E’ notte fonda ad Arles, è una fresca e timida notte di primavera. L’oscurità tinge con pennellate dense e omogenee il cielo terso, si estende dagli ultimi piani dei palazzi fino a terra lasciando intravedere soltanto alcuni pallidi bagliori provenienti da stanze da letto ancora sveglie. Alcune stelle e alcuni lampioni antichi splendono timidamente, evocando altri tempi, altre stagioni e solo adesso mi rendo conto, nel silenzio più buio, rotto controvoglia dai miei passi calmi, d’essere davanti a la terrazza del caffè di sera di Van Gogh, sono solo però, ed è tutto meno luminoso, tutto più nero, e non mi dispiace nemmeno; i tavolini fuori sono ancora gli stessi, ma non ci sono sedie. E’ notte fonda qui ad Arles, e il bar è ancora aperto, entro.
Soffuse note di piano si librano come ballerine a lezione nell’aria calda del locale, il lucido legno scuro che ricopre le pareti profuma d’arte, ci sono piccoli lumi ad ogni tavolo, ma sono tutti spenti, non c’è nessuno, solo i titolari, parecchie sedie sono sottosopra e tutto sembra per essere in procinto di andare a dormire, eppure vengo accolto da sorrisi gentili, occhietti vispi e qualche parola in un francese elegante e modesto allo stesso tempo.
Gioco con la barba sotto il mento che mi son fatto crescere, per evitare di toccarmi i capelli, per evitare di diventare calvo prima del tempo, aspetto di venir servito, ma non c’è fretta, non so neanche cosa ho ordinato di preciso, forse un caffè, o un tè, oppure una camomilla o qualcosa di alcolico, ma non c’è fretta.
Per fortuna il futuro mi è andato meglio di quanto prospettavo da ragazzo, quando volevo suicidarmi perché non sapevo cosa farmene della vita che, come un tappeto rosso, vedevo stendersi dinanzi a me, senza fotografi, né fans spiaccicati nelle transenne.

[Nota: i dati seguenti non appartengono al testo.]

(** * nestjs-builder-core: the builder service, its proxy and its validation gate

    A shallow embedding of [builder.service.ts], [validation.ts],
    [decorators/default-value.ts] and [factory.ts].

    The JavaScript heap is explicit: the instance under construction, the
    [BuilderService] object and the [Proxy] that the constructor returns are
    three cells of a store, and every operation is a state transformer that
    may complete normally or throw.  [class-transformer], [class-validator]
    and [JSON.stringify] are not part of the repository; they are the fields
    of the [Host] interface. *)

From Stdlib Require Import ZArith Ascii String List Lia.
From stdpp Require Import base option list gmap strings fin_maps pretty.

Local Open Scope string_scope.

(** ** Host values *)

Definition loc := nat.

Inductive JsError :=
  | Error (message : string)
  | TypeError (message : string).

(** A promise is modelled by the way it is settled; [buildAsync] is the only
    producer, and its promise is settled when the async function returns. *)
Inductive JsValue :=
  | VUndefined
  | VNull
  | VBool (b : bool)
  | VNum (n : Z)
  | VStr (s : string)
  | VRef (l : loc)
  | VFulfilled (v : JsValue)
  | VRejected (e : JsError).

(** [x !== undefined] *)
Definition is_defined (v : JsValue) : bool :=
  match v with
  | VUndefined => false
  | _ => true
  end.

(** ** The string primitives the proxy uses *)

(** [s.startsWith(p)] *)
Fixpoint startsWith (s p : string) {struct p} : bool :=
  match p with
  | EmptyString => true
  | String c p' =>
      match s with
      | EmptyString => false
      | String d s' => if Ascii.eqb c d then startsWith s' p' else false
      end
  end.

(** [s.slice(n)] for a non-negative [n]: the string without its first [n]
    characters, empty when [s] is shorter. *)
Fixpoint slice (s : string) (n : nat) {struct n} : string :=
  match n with
  | O => s
  | S n' =>
      match s with
      | EmptyString => EmptyString
      | String _ s' => slice s' n'
      end
  end.

(** [s.charAt(n)]: a string of one character, or the empty string out of
    range. *)
Definition charAt (s : string) (n : nat) : string :=
  match slice s n with
  | EmptyString => EmptyString
  | String c _ => String c EmptyString
  end.

Definition is_upper (c : ascii) : bool :=
  (65 <=? nat_of_ascii c)%nat && (nat_of_ascii c <=? 90)%nat.

Definition lower_ascii (c : ascii) : ascii :=
  if is_upper c then ascii_of_nat (nat_of_ascii c + 32) else c.

(** [s.toLowerCase()] on the ASCII letters; every other character is kept.
    The host function also maps letters outside ASCII, so this is exact
    where the characters it is applied to are ASCII ([is_ascii] below); the
    trap applies it to the one character that follows ["set"]. *)
Fixpoint toLowerCase (s : string) : string :=
  match s with
  | EmptyString => EmptyString
  | String c s' => String (lower_ascii c) (toLowerCase s')
  end.

(** Conversion of a value used as a property key ([obj[key]]); a number is
    printed in decimal, as the host does below 1e21.  Only the declared
    [set] uses it. *)
Definition toPropertyKey (v : JsValue) : string :=
  match v with
  | VUndefined => "undefined"
  | VNull => "null"
  | VBool true => "true"
  | VBool false => "false"
  | VNum n => pretty n
  | VStr s => s
  | VRef _ => "[object Object]"
  | VFulfilled _ | VRejected _ => "[object Promise]"
  end.

(** ** Objects, classes and the store *)

(** The own enumerable data properties of an object. *)
Abbreviation Obj := (gmap string JsValue).

(** [Object.keys(o)] *)
Definition Object_keys (o : Obj) : list string := (map_to_list o).*1.

(** [target[key] = value] as [Object.assign] performs it on an instance
    that has the prototype it was created with.  The key ["__proto__"] is
    special: unless the target has an own property of that name, the
    assignment reaches the accessor inherited from [Object.prototype], which
    creates no own property (it ignores a primitive value and takes an object
    or [null] as the new prototype, which is not part of the state kept
    here). *)
Definition Set_property (target : Obj) (key : string) (value : JsValue) : Obj :=
  if String.eqb key "__proto__" then
    match target !! key with
    | Some _ => <[key := value]> target
    | None => target
    end
  else <[key := value]> target.

(** [Object.assign(target, source)]: every own key of [source] is assigned
    on [target], one after the other. *)
Definition Object_assign (target source : Obj) : Obj :=
  foldl (fun acc kv => Set_property acc kv.1 kv.2) target (map_to_list source).

(** A class [new () => T]: what [new ctor()] leaves as own fields of the
    bare instance, and the ["default"] metadata that the [DefaultValue]
    decorators stored on its prototype, by property key. *)
Record Ctor := {
  name : string;
  fields : Obj;
  metadata : Obj;
}.

(** [Reflect.getMetadata("default", instance, key)] for an instance of
    [c]: [undefined] when nothing is stored. *)
Definition getMetadata (c : Ctor) (key : string) : JsValue :=
  default VUndefined (metadata c !! key).

(** [getDefault(target, propertyKey)] *)
Definition getDefault (c : Ctor) (propertyKey : string) : JsValue :=
  getMetadata c propertyKey.

(** The decorator [@DefaultValue(value)] on property [propertyKey] of the
    class [target]: [Reflect.defineMetadata("default", value, target,
    propertyKey)]. *)
Definition DefaultValue (value : JsValue) (target : Ctor) (propertyKey : string) : Ctor :=
  {| name := name target;
     fields := fields target;
     metadata := <[propertyKey := value]> (metadata target) |}.

(** The class with no ["default"] metadata on [propertyKey]. *)
Definition without_default (target : Ctor) (propertyKey : string) : Ctor :=
  {| name := name target;
     fields := fields target;
     metadata := delete propertyKey (metadata target) |}.

(** The fields [instance] and [ctor] of a [BuilderService] object. *)
Record BuilderService := {
  instance : loc;
  ctor : option Ctor;
}.

Inductive Cell :=
  | CObject (o : Obj)
  | CService (b : BuilderService)
  | CProxy (target : loc).

(** The store: a cell per allocated object, the location being its index. *)
Abbreviation Heap := (list Cell).

(** ** Computations on the store *)

Inductive Completion (A : Type) :=
  | Normal (a : A)
  | Throw (e : JsError).
Arguments Normal {A} a.
Arguments Throw {A} e.

Definition M (A : Type) : Type := Heap -> Completion A * Heap.

Definition ret {A} (a : A) : M A := fun h => (Normal a, h).

Definition throw {A} (e : JsError) : M A := fun h => (Throw e, h).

Il pianoforte suona ancora, chissà da dove, i ragazzi del bar sanno che posso aspettarli qua anche per tutta la notte, e continuano quindi a sistemare, lavare bicchieri, passare stracci e scope, eccetera, sapendo bene che a me non danno fastidio, anzi, credo di non voler mai vederli portarmi da bere.
Mocassini e giacca di velluto in tinta, la camicia sportiva, i capelli sbarazzini e il pizzetto: mi vedo riflesso nel vetro che dà sulla strada nera e mi stupisco perché sono finalmente come vorrei e dove, ed è notte e sono libero da ogni limite. Va tutto bene.
Disinvolto continuando a scrutarmi nel riflesso della vetrata intravedo camminare, un po’ ingobbita e frettolosa una sagoma snella, minuta e sinuosa, sta, in effetti, piovendo, non me ne ero nemmeno accorto, e adesso tu entri nel bar, ti sfili il cappuccio dell’impermeabile, ti sistemi i capelli, e, imbarazzata, senza neanche sederti, chiedi gentilmente un tè caldo, col latte.
Ancora con l’affanno, hai appeso l’impermeabile all’attaccapanni, hai appeso anche la giacca e sei rimasta con una camicia di lino color panna, che ti va pure un po’ larga, a cui adesso stai tirando pure su le maniche. Ancora non mi hai riconosciuto, non ti biasimo, anche perché anche io starei alla larga da un tizio seduto da solo in un bar alle tre del mattino che indossa gli occhiali da sole e si accarezza la faccia.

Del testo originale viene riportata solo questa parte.